- Opening Delimiter -

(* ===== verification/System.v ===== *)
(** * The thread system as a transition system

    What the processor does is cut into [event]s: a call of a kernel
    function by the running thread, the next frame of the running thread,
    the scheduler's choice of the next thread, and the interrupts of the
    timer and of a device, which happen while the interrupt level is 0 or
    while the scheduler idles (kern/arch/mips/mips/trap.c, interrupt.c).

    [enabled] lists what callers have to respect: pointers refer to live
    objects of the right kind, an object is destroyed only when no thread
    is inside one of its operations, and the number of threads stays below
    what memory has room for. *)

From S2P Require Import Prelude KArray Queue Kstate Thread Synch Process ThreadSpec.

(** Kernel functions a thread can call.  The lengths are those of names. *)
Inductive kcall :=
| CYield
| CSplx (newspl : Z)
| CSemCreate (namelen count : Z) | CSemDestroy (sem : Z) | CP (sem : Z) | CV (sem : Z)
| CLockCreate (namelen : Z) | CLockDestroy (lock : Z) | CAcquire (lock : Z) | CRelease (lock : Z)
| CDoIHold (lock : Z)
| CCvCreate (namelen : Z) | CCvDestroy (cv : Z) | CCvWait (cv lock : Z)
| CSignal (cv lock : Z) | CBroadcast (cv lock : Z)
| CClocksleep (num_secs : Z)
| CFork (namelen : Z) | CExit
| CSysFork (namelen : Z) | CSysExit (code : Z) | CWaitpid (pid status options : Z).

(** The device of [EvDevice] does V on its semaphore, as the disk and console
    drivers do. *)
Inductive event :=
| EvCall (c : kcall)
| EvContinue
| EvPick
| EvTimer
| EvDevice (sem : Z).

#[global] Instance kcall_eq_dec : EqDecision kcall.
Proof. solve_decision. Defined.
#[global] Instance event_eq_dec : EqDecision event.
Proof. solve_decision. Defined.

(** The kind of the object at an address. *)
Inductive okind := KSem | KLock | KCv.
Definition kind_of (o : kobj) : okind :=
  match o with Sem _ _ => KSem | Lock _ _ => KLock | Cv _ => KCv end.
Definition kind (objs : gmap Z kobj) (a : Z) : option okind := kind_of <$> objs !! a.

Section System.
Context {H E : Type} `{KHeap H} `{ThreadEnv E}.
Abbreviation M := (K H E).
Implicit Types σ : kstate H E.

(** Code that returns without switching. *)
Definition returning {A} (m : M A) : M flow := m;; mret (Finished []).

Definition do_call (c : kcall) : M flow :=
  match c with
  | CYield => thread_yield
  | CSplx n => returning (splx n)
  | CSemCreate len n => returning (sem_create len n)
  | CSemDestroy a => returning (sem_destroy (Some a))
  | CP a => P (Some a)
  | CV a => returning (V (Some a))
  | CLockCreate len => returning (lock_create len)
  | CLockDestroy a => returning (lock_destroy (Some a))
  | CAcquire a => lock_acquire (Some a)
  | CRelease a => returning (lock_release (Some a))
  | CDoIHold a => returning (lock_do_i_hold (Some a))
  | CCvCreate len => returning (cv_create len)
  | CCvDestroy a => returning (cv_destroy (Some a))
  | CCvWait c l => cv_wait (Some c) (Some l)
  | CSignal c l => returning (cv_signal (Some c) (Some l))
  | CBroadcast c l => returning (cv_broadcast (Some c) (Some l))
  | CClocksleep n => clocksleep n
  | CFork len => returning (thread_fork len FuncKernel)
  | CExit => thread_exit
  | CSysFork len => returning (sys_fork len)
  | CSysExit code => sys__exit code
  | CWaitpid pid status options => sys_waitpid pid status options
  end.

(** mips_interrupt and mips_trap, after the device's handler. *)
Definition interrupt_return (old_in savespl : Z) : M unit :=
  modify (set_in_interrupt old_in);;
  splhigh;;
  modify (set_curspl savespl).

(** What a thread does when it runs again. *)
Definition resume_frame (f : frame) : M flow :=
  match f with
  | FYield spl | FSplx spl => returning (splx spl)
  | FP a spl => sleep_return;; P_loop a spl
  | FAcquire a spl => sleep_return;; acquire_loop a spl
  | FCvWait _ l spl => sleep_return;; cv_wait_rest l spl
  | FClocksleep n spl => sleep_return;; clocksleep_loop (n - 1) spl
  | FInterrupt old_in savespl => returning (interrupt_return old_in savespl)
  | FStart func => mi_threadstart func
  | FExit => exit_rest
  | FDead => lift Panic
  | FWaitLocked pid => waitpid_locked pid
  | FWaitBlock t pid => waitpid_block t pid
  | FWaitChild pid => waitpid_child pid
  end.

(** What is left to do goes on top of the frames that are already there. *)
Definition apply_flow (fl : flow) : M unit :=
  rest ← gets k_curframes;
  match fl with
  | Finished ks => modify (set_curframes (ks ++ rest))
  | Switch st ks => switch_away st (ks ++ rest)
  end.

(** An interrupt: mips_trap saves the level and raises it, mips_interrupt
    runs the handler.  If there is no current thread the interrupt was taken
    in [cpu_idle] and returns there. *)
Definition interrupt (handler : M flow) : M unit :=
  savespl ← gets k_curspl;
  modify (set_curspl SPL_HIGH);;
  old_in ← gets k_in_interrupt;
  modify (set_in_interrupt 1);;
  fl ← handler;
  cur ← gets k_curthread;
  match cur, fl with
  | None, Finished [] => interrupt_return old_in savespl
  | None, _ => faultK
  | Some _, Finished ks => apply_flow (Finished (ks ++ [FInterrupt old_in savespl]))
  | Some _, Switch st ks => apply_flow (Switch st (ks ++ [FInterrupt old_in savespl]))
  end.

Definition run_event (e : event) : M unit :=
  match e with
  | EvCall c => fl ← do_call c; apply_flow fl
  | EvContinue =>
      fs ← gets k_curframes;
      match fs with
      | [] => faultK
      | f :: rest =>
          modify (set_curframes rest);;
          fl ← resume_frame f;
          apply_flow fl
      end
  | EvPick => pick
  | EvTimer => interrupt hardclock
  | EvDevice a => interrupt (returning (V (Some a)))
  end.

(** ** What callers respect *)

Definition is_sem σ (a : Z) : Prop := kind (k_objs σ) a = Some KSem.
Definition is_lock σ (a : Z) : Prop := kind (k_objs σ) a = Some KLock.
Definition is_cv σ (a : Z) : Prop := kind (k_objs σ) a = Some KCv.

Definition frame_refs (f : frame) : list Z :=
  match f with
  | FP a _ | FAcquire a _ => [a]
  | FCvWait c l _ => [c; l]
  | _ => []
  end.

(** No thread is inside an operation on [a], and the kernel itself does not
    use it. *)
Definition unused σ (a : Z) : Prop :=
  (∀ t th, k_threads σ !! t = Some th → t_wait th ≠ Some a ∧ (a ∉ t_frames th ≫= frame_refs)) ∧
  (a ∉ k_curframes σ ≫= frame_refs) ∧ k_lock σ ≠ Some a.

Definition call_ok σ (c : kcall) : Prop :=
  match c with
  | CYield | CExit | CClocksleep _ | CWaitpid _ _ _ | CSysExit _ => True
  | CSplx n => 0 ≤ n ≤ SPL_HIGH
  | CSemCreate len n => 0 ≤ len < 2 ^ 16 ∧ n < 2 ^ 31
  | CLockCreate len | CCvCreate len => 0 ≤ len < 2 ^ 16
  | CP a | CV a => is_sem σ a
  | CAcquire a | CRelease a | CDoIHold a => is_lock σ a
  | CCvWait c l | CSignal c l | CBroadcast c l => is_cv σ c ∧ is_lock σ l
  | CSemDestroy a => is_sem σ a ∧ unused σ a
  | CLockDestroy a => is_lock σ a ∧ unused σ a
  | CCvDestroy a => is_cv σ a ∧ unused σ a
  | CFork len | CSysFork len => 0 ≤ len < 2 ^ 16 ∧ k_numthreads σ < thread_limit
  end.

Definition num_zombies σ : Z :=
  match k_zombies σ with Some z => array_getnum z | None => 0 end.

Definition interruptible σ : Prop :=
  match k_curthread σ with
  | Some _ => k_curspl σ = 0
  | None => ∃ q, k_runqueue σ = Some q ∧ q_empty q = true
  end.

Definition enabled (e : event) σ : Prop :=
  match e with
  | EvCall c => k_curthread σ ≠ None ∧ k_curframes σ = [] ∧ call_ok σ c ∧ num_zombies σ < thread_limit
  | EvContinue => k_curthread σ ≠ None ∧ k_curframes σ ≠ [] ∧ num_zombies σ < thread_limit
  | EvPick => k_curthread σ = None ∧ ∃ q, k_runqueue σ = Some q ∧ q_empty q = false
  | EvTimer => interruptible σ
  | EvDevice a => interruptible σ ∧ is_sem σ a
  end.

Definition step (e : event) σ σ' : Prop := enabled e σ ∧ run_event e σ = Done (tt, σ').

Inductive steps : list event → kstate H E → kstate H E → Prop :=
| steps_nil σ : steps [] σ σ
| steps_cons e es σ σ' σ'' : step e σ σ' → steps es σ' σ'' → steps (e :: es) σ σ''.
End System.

- Closing Delimiter -
- Opening Delimiter -

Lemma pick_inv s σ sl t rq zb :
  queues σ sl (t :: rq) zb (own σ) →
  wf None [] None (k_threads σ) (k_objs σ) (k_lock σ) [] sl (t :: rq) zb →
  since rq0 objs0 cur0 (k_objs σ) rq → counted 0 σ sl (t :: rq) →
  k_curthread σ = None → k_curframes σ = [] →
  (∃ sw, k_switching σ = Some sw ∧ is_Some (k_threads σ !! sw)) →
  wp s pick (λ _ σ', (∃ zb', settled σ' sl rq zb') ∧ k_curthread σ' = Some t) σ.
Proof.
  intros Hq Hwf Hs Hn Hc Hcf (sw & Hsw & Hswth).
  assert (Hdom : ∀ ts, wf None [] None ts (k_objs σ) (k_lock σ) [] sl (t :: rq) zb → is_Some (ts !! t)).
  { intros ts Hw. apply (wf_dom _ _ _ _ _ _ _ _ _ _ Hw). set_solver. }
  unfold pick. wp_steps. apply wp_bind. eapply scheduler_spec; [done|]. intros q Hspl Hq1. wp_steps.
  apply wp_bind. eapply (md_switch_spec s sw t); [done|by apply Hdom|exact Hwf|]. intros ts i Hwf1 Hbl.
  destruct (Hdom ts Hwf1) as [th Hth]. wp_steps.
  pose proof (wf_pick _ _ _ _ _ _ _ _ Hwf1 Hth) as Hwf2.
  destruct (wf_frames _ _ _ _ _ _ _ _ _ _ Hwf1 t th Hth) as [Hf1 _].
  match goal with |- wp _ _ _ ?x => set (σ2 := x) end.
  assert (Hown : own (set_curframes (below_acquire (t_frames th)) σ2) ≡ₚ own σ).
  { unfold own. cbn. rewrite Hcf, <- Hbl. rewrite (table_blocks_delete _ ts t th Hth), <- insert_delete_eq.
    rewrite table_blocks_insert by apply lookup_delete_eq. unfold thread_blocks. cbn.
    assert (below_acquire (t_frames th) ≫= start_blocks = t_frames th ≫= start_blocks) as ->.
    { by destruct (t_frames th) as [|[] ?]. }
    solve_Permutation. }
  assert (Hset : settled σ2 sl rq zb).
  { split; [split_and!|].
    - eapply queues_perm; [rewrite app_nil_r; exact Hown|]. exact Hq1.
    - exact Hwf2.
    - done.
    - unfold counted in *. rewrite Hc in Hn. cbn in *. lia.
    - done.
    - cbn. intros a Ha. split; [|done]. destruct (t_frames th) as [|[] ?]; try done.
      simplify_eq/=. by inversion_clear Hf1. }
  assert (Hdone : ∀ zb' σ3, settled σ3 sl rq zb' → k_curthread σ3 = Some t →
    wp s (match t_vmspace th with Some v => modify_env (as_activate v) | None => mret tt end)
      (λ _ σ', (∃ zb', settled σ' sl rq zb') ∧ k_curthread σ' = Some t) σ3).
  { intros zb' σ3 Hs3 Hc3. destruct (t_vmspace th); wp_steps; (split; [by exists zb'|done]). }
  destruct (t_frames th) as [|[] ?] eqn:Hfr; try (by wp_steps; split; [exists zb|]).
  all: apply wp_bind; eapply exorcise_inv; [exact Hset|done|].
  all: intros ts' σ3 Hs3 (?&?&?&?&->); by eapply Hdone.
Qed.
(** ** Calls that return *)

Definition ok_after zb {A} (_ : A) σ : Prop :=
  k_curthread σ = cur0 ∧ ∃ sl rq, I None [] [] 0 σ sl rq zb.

- Closing Delimiter -
- Opening Delimiter -

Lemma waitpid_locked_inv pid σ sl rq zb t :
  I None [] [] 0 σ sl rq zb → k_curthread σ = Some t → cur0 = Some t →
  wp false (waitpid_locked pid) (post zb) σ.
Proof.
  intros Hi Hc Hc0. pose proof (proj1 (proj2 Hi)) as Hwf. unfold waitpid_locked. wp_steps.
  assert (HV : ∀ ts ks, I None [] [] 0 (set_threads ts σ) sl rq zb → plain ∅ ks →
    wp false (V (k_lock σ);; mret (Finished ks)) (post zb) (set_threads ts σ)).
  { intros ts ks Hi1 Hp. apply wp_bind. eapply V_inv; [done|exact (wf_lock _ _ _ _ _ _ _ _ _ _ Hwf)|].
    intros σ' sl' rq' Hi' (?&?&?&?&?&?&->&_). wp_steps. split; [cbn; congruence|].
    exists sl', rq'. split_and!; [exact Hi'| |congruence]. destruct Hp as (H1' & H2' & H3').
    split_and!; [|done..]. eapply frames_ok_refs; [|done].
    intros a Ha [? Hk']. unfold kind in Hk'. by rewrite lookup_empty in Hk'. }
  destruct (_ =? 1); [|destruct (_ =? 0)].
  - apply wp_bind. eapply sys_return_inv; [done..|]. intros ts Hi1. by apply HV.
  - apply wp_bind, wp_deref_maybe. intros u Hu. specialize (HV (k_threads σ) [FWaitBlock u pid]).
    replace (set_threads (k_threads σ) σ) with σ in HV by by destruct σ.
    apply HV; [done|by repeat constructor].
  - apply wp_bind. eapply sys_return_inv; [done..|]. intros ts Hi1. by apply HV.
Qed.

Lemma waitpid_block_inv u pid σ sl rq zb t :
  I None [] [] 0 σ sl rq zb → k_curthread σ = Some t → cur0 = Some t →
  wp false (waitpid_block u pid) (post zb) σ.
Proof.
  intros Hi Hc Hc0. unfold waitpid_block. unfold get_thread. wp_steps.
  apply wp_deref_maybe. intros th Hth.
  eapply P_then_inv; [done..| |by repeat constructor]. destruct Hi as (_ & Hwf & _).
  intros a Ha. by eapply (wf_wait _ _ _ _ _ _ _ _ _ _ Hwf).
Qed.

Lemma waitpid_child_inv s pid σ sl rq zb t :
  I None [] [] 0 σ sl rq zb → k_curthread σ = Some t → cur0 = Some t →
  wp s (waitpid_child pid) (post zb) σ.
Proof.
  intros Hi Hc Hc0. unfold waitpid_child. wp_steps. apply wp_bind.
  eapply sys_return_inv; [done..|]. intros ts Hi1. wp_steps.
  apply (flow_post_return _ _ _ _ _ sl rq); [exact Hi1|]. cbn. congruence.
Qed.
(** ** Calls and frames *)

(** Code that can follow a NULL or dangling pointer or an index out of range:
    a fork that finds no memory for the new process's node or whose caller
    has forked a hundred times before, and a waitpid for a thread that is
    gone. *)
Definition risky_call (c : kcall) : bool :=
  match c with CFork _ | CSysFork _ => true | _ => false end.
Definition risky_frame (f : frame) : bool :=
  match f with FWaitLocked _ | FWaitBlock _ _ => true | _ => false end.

- Closing Delimiter -

→ **To do**: Repeat, character for character, the lines of the material above from the line with "apply wp_bind. eapply (md_switch_spec" through the line with "Definition ok_after zb".

→ **Solution to the exercise**:
  apply wp_bind. eapply (md_switch_spec s sw t); [done|by apply Hdom|exact Hwf|]. intros ts i Hwf1 Hbl.
  destruct (Hdom ts Hwf1) as [th Hth]. wp_steps.
  pose proof (wf_pick _ _ _ _ _ _ _ _ Hwf1 Hth) as Hwf2.
  destruct (wf_frames _ _ _ _ _ _ _ _ _ _ Hwf1 t th Hth) as [Hf1 _].
  match goal with |- wp _ _ _ ?x => set (σ2 := x) end.
  assert (Hown : own (set_curframes (below_acquire (t_frames th)) σ2) ≡ₚ own σ).
  { unfold own. cbn. rewrite Hcf, <- Hbl. rewrite (table_blocks_delete _ ts t th Hth), <- insert_delete_eq.
    rewrite table_blocks_insert by apply lookup_delete_eq. unfold thread_blocks. cbn.
    assert (below_acquire (t_frames th) ≫= start_blocks = t_frames th ≫= start_blocks) as ->.
    { by destruct (t_frames th) as [|[] ?]. }
    solve_Permutation. }
  assert (Hset : settled σ2 sl rq zb).
  { split; [split_and!|].
    - eapply queues_perm; [rewrite app_nil_r; exact Hown|]. exact Hq1.
    - exact Hwf2.
    - done.
    - unfold counted in *. rewrite Hc in Hn. cbn in *. lia.
    - done.
    - cbn. intros a Ha. split; [|done]. destruct (t_frames th) as [|[] ?]; try done.
      simplify_eq/=. by inversion_clear Hf1. }
  assert (Hdone : ∀ zb' σ3, settled σ3 sl rq zb' → k_curthread σ3 = Some t →
    wp s (match t_vmspace th with Some v => modify_env (as_activate v) | None => mret tt end)
      (λ _ σ', (∃ zb', settled σ' sl rq zb') ∧ k_curthread σ' = Some t) σ3).
  { intros zb' σ3 Hs3 Hc3. destruct (t_vmspace th); wp_steps; (split; [by exists zb'|done]). }
  destruct (t_frames th) as [|[] ?] eqn:Hfr; try (by wp_steps; split; [exists zb|]).
  all: apply wp_bind; eapply exorcise_inv; [exact Hset|done|].
  all: intros ts' σ3 Hs3 (?&?&?&?&->); by eapply Hdone.
Qed.
(** ** Calls that return *)

Definition ok_after zb {A} (_ : A) σ : Prop :=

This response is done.